- PROMPT:
Which lines of the records below contain the word "requests"? Copy each of them out.

######

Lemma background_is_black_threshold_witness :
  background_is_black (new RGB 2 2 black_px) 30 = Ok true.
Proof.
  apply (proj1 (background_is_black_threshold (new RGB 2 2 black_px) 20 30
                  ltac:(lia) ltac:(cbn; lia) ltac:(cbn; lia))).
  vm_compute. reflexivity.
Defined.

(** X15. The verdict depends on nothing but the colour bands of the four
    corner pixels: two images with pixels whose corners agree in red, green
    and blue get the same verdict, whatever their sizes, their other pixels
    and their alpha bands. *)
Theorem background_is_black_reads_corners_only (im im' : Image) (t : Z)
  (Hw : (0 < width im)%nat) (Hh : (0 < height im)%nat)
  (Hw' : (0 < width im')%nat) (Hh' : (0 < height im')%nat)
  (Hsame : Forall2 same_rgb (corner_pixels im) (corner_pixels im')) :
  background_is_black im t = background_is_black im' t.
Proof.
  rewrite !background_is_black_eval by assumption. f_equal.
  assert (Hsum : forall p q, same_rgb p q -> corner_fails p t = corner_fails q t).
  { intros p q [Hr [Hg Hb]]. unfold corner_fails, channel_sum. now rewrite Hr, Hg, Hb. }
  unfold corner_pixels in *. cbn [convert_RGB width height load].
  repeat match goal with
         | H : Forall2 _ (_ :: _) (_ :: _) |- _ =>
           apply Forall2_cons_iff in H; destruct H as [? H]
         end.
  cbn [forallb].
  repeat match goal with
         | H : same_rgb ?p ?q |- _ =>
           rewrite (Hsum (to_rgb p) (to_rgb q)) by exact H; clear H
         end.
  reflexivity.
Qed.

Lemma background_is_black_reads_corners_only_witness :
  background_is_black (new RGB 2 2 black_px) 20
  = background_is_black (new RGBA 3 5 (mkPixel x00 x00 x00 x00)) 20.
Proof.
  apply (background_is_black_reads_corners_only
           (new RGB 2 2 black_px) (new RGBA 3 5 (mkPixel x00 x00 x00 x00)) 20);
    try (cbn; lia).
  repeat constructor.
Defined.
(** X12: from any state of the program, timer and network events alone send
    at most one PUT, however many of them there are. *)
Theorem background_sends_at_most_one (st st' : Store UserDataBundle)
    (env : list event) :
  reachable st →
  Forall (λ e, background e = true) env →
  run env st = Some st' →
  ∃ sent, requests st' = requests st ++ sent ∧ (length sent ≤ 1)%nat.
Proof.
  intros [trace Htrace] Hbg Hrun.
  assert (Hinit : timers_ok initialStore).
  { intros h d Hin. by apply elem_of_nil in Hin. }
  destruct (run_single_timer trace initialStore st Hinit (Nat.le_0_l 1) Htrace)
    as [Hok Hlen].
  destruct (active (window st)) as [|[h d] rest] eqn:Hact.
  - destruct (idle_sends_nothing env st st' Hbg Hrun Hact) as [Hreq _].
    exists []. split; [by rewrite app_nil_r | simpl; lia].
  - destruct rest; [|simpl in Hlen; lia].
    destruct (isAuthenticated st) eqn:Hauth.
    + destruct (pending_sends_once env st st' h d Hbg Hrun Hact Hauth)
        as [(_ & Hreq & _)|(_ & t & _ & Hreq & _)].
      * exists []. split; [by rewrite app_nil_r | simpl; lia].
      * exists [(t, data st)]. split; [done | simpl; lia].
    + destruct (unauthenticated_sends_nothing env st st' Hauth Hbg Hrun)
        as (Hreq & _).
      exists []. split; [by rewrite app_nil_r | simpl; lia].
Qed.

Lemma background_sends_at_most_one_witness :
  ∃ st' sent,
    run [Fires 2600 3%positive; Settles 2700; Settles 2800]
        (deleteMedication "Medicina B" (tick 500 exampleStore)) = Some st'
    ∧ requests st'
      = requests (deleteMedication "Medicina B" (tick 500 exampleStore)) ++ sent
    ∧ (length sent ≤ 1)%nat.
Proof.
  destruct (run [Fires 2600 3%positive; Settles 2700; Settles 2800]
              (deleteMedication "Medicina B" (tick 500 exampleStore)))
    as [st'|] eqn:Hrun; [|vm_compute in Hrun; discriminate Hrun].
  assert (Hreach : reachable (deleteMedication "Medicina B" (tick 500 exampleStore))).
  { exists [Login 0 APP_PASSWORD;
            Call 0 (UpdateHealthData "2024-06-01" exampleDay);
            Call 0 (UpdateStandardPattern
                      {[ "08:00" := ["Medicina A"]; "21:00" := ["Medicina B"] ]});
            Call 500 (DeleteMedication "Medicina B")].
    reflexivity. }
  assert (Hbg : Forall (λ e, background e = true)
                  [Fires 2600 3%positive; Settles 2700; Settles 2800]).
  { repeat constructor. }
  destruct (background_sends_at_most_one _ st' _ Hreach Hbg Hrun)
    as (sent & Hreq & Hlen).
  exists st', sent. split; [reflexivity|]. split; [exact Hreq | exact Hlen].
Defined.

######

- ANSWER TO THIS EXERCISE:
  ∃ sent, requests st' = requests st ++ sent ∧ (length sent ≤ 1)%nat.
    ∧ requests st'
      = requests (deleteMedication "Medicina B" (tick 500 exampleStore)) ++ sent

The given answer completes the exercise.